- _Raw data_
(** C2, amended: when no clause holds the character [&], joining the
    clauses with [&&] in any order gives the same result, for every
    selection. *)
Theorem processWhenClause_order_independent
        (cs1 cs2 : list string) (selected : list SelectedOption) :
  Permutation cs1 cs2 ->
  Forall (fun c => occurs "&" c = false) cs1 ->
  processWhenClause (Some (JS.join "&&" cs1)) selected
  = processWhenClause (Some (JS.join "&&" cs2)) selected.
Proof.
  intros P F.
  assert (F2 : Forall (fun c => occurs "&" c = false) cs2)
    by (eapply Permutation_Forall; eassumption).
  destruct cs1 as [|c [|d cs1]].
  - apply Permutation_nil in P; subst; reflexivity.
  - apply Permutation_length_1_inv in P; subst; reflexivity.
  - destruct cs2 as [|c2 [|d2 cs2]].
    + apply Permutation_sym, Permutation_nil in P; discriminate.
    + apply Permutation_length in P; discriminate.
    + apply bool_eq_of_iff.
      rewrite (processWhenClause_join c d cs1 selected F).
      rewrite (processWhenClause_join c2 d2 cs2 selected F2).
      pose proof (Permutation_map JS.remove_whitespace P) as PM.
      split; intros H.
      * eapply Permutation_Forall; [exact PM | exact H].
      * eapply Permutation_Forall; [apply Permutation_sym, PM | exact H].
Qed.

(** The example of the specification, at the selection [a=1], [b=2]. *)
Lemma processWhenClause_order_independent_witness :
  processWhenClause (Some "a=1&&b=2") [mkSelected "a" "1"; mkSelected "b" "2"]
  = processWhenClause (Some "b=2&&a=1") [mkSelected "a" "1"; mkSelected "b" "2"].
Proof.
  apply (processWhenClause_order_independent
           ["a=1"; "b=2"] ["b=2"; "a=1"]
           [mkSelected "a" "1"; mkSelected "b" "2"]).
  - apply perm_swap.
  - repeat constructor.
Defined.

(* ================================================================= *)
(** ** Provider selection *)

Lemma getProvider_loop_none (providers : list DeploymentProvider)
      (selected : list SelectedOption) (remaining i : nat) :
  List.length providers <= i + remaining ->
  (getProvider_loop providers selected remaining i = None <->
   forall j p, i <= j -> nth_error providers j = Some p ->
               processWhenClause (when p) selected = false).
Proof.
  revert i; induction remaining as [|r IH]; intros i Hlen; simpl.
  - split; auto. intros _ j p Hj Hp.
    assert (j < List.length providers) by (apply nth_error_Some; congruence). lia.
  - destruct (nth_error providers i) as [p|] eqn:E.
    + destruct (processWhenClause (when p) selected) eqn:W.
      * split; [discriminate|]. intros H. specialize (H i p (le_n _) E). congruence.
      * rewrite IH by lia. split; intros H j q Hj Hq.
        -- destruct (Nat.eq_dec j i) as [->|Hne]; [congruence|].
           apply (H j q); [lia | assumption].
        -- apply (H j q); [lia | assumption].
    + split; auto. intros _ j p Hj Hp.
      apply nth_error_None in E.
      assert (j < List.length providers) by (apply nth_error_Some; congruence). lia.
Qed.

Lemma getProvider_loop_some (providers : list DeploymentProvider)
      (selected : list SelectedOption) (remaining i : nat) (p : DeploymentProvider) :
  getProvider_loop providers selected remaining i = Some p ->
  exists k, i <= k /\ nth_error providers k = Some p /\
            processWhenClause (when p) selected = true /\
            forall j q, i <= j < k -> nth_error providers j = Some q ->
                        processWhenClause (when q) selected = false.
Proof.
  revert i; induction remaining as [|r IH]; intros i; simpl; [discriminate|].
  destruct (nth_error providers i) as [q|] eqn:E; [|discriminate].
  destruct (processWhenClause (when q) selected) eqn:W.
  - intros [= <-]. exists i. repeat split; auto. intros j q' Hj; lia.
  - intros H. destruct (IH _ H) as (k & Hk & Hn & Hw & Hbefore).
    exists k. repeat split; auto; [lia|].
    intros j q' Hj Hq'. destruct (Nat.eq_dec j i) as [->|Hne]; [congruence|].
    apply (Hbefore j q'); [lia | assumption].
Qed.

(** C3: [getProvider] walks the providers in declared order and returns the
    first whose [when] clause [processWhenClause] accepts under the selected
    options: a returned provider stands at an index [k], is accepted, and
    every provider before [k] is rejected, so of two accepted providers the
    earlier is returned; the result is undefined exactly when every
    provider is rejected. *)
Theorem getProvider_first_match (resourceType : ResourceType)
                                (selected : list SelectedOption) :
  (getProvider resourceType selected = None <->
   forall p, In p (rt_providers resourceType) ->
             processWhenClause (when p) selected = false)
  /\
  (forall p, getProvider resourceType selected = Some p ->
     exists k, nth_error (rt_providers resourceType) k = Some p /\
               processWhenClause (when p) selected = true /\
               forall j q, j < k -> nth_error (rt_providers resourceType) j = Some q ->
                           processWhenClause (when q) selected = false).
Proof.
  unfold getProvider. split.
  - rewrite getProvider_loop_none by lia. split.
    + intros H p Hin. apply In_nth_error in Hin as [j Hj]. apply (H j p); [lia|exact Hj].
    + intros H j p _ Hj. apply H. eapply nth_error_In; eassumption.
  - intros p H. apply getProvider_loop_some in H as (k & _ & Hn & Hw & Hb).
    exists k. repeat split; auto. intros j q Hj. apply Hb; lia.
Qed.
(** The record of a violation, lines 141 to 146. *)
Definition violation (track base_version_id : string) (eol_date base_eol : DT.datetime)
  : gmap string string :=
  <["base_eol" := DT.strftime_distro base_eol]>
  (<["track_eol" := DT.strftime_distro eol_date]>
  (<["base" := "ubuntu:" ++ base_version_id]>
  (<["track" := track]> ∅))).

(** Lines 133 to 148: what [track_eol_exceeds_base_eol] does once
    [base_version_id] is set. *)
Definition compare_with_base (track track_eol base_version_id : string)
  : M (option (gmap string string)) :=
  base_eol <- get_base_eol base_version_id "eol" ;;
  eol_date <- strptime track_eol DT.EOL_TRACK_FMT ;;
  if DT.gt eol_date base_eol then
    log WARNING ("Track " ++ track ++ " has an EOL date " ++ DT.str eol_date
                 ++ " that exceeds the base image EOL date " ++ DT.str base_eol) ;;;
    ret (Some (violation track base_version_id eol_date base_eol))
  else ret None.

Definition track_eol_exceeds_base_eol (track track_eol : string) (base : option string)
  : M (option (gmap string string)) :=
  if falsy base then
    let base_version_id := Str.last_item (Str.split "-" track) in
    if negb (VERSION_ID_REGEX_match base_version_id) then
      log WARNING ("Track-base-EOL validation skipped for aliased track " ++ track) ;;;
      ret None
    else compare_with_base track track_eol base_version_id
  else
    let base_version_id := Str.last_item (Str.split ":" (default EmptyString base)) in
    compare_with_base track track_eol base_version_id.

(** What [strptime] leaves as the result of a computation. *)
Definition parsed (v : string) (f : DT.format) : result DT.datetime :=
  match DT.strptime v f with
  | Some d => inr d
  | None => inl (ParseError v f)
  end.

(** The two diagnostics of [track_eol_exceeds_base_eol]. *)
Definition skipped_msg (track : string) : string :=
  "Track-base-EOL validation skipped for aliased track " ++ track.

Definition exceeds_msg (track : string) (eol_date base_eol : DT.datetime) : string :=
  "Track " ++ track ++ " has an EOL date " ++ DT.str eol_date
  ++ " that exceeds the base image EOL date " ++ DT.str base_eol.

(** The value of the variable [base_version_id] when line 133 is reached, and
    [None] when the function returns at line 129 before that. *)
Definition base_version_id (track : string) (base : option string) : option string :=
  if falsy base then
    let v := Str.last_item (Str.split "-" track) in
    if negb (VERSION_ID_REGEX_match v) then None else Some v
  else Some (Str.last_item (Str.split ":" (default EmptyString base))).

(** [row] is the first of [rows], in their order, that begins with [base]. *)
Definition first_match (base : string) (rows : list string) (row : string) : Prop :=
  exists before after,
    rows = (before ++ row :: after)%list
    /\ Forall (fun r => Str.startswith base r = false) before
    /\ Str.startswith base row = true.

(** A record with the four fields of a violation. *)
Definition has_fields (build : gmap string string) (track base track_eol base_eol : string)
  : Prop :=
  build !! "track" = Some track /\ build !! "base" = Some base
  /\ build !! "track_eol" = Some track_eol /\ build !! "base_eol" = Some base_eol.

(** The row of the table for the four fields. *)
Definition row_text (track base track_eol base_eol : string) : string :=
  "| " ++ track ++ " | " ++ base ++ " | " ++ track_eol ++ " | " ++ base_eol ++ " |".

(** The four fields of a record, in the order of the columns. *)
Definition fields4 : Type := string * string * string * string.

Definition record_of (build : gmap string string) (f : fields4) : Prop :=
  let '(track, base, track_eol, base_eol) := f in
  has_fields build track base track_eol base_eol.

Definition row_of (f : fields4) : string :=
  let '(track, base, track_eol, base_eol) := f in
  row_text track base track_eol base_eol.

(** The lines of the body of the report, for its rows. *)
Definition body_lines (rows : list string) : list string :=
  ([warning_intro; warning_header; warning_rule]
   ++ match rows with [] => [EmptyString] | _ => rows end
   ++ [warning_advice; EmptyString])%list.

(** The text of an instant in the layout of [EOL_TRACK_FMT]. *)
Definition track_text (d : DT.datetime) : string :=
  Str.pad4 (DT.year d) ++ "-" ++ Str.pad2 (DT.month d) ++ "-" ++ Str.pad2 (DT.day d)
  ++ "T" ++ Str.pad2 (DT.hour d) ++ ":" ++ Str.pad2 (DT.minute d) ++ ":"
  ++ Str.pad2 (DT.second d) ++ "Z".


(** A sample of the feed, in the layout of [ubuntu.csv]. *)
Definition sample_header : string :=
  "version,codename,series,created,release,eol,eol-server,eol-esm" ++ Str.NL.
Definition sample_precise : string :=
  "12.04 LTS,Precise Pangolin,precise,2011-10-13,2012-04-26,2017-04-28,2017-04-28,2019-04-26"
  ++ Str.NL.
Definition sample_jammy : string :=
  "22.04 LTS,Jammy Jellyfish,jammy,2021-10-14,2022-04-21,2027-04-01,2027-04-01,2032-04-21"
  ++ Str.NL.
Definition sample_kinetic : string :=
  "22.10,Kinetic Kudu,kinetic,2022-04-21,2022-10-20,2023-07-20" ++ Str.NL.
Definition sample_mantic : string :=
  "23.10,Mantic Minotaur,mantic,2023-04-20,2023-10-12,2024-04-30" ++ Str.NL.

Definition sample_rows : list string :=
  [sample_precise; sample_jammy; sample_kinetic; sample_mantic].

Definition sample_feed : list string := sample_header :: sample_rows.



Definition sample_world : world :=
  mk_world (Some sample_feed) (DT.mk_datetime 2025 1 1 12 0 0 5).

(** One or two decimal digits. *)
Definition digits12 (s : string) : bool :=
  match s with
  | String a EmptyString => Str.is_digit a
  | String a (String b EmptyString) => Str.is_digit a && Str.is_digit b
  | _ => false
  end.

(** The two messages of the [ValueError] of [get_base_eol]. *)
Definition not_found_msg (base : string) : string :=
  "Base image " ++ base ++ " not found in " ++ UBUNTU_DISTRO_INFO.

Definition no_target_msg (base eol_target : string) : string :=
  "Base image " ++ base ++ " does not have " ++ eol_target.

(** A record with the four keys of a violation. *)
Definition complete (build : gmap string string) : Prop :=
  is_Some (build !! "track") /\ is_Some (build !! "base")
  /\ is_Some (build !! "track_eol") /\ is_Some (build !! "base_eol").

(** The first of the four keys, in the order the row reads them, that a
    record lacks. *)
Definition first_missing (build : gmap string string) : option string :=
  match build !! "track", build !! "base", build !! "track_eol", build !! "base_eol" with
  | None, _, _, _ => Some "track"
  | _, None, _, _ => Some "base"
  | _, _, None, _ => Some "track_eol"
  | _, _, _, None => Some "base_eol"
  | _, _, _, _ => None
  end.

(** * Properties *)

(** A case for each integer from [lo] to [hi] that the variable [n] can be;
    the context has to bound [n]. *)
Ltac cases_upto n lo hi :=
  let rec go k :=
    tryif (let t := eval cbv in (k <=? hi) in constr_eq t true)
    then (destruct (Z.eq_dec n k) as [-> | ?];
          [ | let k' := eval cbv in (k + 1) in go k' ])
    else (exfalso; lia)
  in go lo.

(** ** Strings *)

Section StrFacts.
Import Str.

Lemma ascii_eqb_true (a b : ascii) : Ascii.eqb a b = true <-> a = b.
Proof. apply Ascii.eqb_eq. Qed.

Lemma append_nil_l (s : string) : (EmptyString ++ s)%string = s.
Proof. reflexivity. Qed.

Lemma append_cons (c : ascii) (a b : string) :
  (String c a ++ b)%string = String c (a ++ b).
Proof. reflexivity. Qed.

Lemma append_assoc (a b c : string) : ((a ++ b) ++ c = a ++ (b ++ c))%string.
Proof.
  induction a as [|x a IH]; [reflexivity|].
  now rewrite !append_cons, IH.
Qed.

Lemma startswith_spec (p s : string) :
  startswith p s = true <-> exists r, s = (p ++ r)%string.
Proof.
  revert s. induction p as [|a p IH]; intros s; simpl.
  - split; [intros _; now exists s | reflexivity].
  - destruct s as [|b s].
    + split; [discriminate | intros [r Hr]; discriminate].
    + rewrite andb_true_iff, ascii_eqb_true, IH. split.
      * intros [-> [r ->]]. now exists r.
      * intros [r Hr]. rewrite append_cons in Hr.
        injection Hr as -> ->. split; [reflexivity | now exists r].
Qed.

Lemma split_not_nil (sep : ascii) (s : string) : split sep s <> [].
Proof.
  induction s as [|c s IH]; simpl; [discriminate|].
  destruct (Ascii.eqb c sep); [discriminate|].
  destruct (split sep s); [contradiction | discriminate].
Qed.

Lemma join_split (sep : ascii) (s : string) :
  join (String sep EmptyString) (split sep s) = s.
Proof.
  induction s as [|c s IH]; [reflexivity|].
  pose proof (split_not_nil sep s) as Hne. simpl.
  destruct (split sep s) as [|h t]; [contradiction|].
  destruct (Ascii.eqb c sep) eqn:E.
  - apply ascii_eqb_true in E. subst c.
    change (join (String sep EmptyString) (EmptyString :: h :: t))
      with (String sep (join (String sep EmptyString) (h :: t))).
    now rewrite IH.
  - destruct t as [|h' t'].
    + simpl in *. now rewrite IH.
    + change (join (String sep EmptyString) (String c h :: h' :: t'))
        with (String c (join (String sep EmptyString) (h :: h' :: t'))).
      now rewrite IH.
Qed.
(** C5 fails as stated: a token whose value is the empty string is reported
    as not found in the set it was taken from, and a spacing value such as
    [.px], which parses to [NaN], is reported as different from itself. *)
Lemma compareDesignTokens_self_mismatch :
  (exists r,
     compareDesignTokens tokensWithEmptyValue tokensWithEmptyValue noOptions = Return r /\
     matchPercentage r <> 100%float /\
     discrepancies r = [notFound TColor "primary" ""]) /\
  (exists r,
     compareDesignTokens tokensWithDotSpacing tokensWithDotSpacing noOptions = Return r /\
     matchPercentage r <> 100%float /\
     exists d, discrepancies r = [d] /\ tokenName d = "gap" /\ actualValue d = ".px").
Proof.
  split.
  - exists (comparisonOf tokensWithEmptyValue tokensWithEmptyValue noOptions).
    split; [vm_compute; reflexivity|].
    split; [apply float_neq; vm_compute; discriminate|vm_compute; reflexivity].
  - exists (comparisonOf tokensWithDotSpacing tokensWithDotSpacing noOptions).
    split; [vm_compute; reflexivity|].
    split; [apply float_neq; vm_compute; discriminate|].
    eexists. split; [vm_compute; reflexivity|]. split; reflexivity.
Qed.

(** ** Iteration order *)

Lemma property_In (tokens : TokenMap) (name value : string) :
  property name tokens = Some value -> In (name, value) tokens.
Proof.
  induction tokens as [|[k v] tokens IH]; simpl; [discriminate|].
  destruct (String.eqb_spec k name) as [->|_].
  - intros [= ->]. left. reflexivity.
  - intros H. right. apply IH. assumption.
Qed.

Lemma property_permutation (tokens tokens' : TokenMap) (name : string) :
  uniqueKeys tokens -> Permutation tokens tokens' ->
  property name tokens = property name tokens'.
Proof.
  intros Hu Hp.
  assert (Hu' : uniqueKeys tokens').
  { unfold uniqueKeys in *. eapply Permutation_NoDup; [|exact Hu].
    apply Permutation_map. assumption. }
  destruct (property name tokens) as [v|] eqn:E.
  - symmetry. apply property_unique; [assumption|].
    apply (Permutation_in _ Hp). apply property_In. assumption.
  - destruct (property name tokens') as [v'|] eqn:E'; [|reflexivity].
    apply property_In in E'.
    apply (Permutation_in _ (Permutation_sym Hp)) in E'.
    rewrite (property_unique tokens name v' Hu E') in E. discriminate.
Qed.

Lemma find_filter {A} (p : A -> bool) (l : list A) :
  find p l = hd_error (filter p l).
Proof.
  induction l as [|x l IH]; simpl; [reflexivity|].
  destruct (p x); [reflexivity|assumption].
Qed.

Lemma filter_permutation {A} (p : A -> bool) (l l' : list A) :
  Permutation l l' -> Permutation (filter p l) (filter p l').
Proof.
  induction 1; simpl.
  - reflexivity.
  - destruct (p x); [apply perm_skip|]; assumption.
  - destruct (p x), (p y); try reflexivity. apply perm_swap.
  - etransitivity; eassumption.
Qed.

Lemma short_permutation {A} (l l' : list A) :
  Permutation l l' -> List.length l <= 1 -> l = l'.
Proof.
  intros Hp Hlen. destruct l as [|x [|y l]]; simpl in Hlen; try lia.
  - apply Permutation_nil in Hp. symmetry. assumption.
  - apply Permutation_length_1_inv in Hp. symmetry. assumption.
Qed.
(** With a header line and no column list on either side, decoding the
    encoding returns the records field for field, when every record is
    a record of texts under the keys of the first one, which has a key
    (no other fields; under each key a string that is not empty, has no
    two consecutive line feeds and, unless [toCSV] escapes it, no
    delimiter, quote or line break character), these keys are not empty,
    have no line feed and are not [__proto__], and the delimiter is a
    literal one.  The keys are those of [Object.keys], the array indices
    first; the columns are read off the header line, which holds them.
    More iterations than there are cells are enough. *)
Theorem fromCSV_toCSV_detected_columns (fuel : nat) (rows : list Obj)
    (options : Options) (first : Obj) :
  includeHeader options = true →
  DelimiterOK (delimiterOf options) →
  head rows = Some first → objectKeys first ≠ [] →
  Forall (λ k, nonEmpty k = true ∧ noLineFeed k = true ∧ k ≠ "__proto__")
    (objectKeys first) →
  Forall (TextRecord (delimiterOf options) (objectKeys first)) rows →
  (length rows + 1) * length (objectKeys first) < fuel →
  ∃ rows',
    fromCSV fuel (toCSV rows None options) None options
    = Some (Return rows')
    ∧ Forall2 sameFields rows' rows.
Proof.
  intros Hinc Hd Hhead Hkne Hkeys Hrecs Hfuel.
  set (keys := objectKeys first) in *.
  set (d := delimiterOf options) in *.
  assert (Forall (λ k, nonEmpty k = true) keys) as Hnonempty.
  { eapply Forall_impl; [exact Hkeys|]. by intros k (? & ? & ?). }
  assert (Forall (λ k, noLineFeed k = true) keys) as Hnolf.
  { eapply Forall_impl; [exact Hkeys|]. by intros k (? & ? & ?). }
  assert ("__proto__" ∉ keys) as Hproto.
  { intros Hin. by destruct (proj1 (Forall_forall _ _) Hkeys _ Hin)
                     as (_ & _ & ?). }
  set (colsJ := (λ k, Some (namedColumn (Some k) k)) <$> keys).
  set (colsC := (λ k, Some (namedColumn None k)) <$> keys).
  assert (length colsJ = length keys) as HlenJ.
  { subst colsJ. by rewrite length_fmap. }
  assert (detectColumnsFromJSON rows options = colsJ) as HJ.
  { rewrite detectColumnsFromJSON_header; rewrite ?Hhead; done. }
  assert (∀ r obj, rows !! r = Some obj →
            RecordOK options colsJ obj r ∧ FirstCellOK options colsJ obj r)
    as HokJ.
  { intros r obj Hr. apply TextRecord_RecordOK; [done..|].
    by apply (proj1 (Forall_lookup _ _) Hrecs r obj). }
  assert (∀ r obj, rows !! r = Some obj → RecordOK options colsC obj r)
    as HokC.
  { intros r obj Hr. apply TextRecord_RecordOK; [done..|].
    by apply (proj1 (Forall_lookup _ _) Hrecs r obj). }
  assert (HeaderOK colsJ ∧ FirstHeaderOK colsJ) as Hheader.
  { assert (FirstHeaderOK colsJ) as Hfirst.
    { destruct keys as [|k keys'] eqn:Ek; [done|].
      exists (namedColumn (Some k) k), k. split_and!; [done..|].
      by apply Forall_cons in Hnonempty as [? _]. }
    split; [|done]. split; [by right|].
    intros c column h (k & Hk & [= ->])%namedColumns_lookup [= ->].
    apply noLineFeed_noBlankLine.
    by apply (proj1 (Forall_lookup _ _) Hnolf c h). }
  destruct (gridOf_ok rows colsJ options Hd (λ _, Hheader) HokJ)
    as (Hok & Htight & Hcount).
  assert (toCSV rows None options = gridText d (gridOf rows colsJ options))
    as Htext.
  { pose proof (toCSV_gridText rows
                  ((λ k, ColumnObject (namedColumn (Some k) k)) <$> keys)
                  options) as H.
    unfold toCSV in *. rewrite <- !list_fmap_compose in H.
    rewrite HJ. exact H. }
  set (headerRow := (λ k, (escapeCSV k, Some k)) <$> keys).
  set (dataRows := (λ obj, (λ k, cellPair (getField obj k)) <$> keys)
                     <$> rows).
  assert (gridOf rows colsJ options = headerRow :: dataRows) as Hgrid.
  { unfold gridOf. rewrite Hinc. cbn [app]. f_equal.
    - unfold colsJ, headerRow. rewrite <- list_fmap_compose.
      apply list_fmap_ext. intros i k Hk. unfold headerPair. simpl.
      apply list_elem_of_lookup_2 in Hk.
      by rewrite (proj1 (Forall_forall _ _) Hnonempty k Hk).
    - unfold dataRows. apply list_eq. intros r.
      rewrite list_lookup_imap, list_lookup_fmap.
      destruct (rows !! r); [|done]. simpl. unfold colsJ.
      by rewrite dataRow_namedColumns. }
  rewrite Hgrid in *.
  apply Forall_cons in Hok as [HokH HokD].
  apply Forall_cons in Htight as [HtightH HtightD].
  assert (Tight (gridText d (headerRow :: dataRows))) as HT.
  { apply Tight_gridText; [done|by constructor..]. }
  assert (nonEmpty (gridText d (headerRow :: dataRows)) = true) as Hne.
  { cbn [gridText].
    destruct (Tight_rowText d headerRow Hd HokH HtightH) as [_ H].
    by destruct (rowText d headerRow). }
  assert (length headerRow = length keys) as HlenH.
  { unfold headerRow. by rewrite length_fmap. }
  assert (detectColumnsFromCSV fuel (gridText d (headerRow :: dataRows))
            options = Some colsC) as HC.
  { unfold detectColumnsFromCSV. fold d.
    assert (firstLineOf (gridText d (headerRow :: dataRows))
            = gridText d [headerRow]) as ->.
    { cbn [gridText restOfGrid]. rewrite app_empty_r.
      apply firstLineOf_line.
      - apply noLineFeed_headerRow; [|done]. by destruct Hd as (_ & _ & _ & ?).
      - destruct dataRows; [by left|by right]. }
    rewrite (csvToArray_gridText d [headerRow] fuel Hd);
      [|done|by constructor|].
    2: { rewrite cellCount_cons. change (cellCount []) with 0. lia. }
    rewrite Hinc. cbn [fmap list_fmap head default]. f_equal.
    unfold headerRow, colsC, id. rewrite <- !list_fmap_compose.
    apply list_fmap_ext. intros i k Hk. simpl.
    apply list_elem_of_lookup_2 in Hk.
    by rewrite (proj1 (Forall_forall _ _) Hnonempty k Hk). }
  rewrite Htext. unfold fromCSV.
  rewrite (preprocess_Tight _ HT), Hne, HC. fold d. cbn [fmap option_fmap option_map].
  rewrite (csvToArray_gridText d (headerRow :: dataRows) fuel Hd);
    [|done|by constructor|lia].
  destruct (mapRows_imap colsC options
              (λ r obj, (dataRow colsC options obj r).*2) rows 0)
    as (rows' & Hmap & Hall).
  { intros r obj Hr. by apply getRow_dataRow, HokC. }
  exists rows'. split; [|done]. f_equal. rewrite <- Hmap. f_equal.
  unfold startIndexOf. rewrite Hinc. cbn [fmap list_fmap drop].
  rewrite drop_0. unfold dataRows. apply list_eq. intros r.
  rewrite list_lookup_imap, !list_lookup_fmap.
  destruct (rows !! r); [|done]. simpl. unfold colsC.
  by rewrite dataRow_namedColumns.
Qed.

- _Work task_
Restate word for word the lines of the data above, starting at the line containing "selection. *)" and ending at the line containing "by (eapply Permutation_Forall;", both included, and nothing more.

- _Answer to this task_
    selection. *)
Theorem processWhenClause_order_independent
        (cs1 cs2 : list string) (selected : list SelectedOption) :
  Permutation cs1 cs2 ->
  Forall (fun c => occurs "&" c = false) cs1 ->
  processWhenClause (Some (JS.join "&&" cs1)) selected
  = processWhenClause (Some (JS.join "&&" cs2)) selected.
Proof.
  intros P F.
  assert (F2 : Forall (fun c => occurs "&" c = false) cs2)
    by (eapply Permutation_Forall; eassumption).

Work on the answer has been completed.